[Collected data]
==============================

(** Every entry of a tabulated tensor is a value of the generator at an
    index within bounds. *)
Lemma Forall_tabulate (P : R -> Prop) s f :
  (forall idx, in_bounds s idx -> P (f idx)) ->
  Forall P (data (tabulate s f)).
Proof.
  intros H. unfold tabulate; simpl. apply List.Forall_forall.
  intros v Hv. apply in_map_iff in Hv as [idx [<- Hin]].
  apply H, in_bounds_in_indices, Hin.
Qed.

Lemma Forall_get (P : R -> Prop) t idx :
  wf t -> in_bounds (shape t) idx -> Forall P (data t) -> P (get t idx).
Proof.
  intros Hwf Hb HP. unfold get.
  rewrite List.Forall_forall in HP. apply HP, nth_In.
  rewrite Hwf. apply ravel_lt, Hb.
Qed.

End TensorFacts.

(** ** The dropout schedule *)

Section DropoutSchedule.

Local Open Scope Q_scope.

Lemma dropout_p_enabled i :
  dropout_p true i == Qmin ((Z.of_nat i + 1) # 10) (4 # 10).
Proof. unfold dropout_p, int_of_bool; simpl. ring. Qed.

Lemma dropout_p_range i : 0 <= dropout_p true i /\ dropout_p true i <= 4 # 10.
Proof.
  rewrite dropout_p_enabled. split.
  - apply Q.min_glb; unfold Qle; simpl; lia.
  - apply Q.le_min_r.
Qed.

Lemma nn_Dropout_schedule i : nn_Dropout (dropout_p true i) = Ok (dropout_p true i).
Proof.
  unfold nn_Dropout. destruct (dropout_p_range i) as [H0 H1].
  assert (Hle1 : dropout_p true i <= 1).
  { eapply Qle_trans; [exact H1|]. unfold Qle; simpl; lia. }
  apply Qle_bool_iff in H0, Hle1. rewrite H0, Hle1. reflexivity.
Qed.

Lemma collect_map_ok {A B : Type} (f : A -> result B) (g : A -> B) l :
  (forall a, f a = Ok (g a)) -> collect (map f l) = Ok (map g l).
Proof.
  intros H. induction l as [|a l IH]; simpl; [reflexivity|].
  rewrite H, IH. reflexivity.
Qed.

Lemma add_dropout_layers_enabled dims :
  add_dropout_layers dims true =
  Ok (map (fun i => Some (dropout_p true i)) (seq 0 (length dims - 1))).
Proof.
  unfold add_dropout_layers.
  rewrite (collect_map_ok _ (dropout_p true)) by apply nn_Dropout_schedule.
  simpl. rewrite map_map. reflexivity.
Qed.

Lemma dropout_p_mono i j : (i <= j)%nat -> dropout_p true i <= dropout_p true j.
Proof.
  intros Hij. rewrite !dropout_p_enabled.
  apply Q.min_le_compat_r. unfold Qle; simpl. lia.
Qed.

End DropoutSchedule.

(** C5: the dropout stages of a network are built without error, one per
    channel-width stage; when the dropout option is enabled the stage at
    index [i] drops with probability [min ((i+1)/10, 0.4)], when it is
    disabled every stage is absent and drops with probability 0; the
    probabilities never decrease with the index and never exceed 0.4. *)
Theorem dropout_schedule (dims : list nat) (dropout : bool) :
  exists layers,
    add_dropout_layers dims dropout = Ok layers /\
    length layers = length dims - 1 /\
    (forall i, i < length dims - 1 ->
       exists stage, nth_error layers i = Some stage /\
         if dropout
         then (exists p, stage = Some p) /\
              (drop_probability stage ==
               Qmin (inject_Z (Z.of_nat i + 1) / inject_Z 10) (4 # 10))%Q
         else stage = None /\ drop_probability stage = 0%Q) /\
    (forall i j stage_i stage_j,
       i <= j ->
       nth_error layers i = Some stage_i ->
       nth_error layers j = Some stage_j ->
       (drop_probability stage_i <= drop_probability stage_j)%Q /\
       (drop_probability stage_j <= 4 # 10)%Q).
Proof.
  destruct dropout.
  - eexists. split; [apply add_dropout_layers_enabled|].
    split; [rewrite length_map, length_seq; reflexivity|]. split.
    + intros i Hi. exists (Some (dropout_p true i)). split.
      * rewrite nth_error_map, nth_error_seq.
        destruct (Nat.ltb_spec i (length dims - 1)); [reflexivity | lia].
      * split; [eauto|]. simpl. rewrite dropout_p_enabled.
        apply Q.min_compat; [|reflexivity].
        unfold Qeq, Qdiv, inject_Z; simpl. lia.
    + intros i j si sj Hij Hi Hj.
      rewrite nth_error_map, nth_error_seq in Hi, Hj.
      destruct (Nat.ltb_spec i (length dims - 1)); [|discriminate].
      destruct (Nat.ltb_spec j (length dims - 1)); [|discriminate].
      simpl in Hi, Hj. injection Hi as <-. injection Hj as <-. simpl. split.
      * apply dropout_p_mono; assumption.
      * apply dropout_p_range.
  - exists (repeat None (length dims - 1)). split; [reflexivity|].
    split; [apply repeat_length|]. split.
    + intros i Hi. exists None. split; [|split; reflexivity].
      rewrite nth_error_repeat by assumption. reflexivity.
    + intros i j si sj Hij Hi Hj.
      apply nth_error_In, repeat_spec in Hi, Hj. subst. simpl.
      split; unfold Qle; simpl; lia.
Qed.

==============================

◆ **WORK INSTRUCTIONS**
From the data, pick out every line that includes "index".

◆ **RESULT**
    index within bounds. *)
    index [i] drops with probability [min ((i+1)/10, 0.4)], when it is
    probabilities never decrease with the index and never exceed 0.4. *)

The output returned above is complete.